Records contained in a dataset
++++++++++++++++++++

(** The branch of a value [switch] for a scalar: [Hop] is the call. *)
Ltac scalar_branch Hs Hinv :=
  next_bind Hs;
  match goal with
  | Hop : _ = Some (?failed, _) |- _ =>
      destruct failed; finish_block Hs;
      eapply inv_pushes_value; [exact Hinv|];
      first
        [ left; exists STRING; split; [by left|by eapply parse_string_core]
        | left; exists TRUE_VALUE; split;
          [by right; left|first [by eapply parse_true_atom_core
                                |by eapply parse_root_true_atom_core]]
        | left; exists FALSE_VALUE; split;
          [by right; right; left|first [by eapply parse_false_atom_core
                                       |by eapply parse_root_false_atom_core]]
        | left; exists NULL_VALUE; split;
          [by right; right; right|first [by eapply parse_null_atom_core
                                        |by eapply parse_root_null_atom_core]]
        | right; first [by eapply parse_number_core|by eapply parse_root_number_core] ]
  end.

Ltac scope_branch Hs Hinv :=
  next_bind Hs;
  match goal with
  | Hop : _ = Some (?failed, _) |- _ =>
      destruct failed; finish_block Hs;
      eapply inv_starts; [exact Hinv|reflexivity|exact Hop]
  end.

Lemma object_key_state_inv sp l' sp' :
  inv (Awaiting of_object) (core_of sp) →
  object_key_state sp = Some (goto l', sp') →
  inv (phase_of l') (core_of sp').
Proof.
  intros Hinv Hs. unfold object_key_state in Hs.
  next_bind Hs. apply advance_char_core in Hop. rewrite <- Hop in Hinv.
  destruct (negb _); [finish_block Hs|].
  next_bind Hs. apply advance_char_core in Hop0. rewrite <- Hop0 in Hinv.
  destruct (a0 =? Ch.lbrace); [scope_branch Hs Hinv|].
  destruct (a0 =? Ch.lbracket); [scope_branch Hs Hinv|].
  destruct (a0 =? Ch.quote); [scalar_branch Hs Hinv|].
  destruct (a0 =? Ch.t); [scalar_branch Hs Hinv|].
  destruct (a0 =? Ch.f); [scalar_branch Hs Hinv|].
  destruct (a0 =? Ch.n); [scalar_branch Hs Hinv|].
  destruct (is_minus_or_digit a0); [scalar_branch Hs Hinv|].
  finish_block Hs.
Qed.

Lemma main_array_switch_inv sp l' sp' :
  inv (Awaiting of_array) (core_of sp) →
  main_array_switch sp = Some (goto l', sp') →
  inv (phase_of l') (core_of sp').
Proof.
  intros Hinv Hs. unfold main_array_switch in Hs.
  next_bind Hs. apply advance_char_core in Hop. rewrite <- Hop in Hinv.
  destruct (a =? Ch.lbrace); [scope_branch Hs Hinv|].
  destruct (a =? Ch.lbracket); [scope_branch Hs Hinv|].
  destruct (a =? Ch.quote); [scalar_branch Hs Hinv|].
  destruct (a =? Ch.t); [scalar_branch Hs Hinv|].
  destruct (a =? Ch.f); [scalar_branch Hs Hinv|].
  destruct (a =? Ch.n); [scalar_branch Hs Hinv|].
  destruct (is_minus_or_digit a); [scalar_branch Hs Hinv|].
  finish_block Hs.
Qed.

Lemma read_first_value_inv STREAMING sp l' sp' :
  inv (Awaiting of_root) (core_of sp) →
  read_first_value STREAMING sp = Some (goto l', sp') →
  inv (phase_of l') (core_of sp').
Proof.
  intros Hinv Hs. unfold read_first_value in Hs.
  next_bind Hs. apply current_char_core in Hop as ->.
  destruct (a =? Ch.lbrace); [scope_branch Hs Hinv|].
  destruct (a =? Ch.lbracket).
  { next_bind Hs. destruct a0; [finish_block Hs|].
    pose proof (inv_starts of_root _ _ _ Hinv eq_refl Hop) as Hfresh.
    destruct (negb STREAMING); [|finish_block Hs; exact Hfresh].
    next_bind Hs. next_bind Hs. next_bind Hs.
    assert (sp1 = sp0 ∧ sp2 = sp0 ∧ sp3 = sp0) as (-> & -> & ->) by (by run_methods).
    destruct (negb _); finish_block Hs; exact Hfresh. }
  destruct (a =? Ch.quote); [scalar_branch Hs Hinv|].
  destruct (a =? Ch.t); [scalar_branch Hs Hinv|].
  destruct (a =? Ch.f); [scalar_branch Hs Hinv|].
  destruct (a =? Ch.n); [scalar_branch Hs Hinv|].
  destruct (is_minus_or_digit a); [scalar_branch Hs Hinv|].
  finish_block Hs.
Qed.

++++++++++++++++++++

* PROBLEM TO WORK ON
Your task is to reproduce the entries exactly, starting at the first line and ending with the line containing "destruct (a0 =? Ch.quote);".

* RESULT OF THE TASK
(** The branch of a value [switch] for a scalar: [Hop] is the call. *)
Ltac scalar_branch Hs Hinv :=
  next_bind Hs;
  match goal with
  | Hop : _ = Some (?failed, _) |- _ =>
      destruct failed; finish_block Hs;
      eapply inv_pushes_value; [exact Hinv|];
      first
        [ left; exists STRING; split; [by left|by eapply parse_string_core]
        | left; exists TRUE_VALUE; split;
          [by right; left|first [by eapply parse_true_atom_core
                                |by eapply parse_root_true_atom_core]]
        | left; exists FALSE_VALUE; split;
          [by right; right; left|first [by eapply parse_false_atom_core
                                       |by eapply parse_root_false_atom_core]]
        | left; exists NULL_VALUE; split;
          [by right; right; right|first [by eapply parse_null_atom_core
                                        |by eapply parse_root_null_atom_core]]
        | right; first [by eapply parse_number_core|by eapply parse_root_number_core] ]
  end.

Ltac scope_branch Hs Hinv :=
  next_bind Hs;
  match goal with
  | Hop : _ = Some (?failed, _) |- _ =>
      destruct failed; finish_block Hs;
      eapply inv_starts; [exact Hinv|reflexivity|exact Hop]
  end.

Lemma object_key_state_inv sp l' sp' :
  inv (Awaiting of_object) (core_of sp) →
  object_key_state sp = Some (goto l', sp') →
  inv (phase_of l') (core_of sp').
Proof.
  intros Hinv Hs. unfold object_key_state in Hs.
  next_bind Hs. apply advance_char_core in Hop. rewrite <- Hop in Hinv.
  destruct (negb _); [finish_block Hs|].
  next_bind Hs. apply advance_char_core in Hop0. rewrite <- Hop0 in Hinv.
  destruct (a0 =? Ch.lbrace); [scope_branch Hs Hinv|].
  destruct (a0 =? Ch.lbracket); [scope_branch Hs Hinv|].
  destruct (a0 =? Ch.quote); [scalar_branch Hs Hinv|].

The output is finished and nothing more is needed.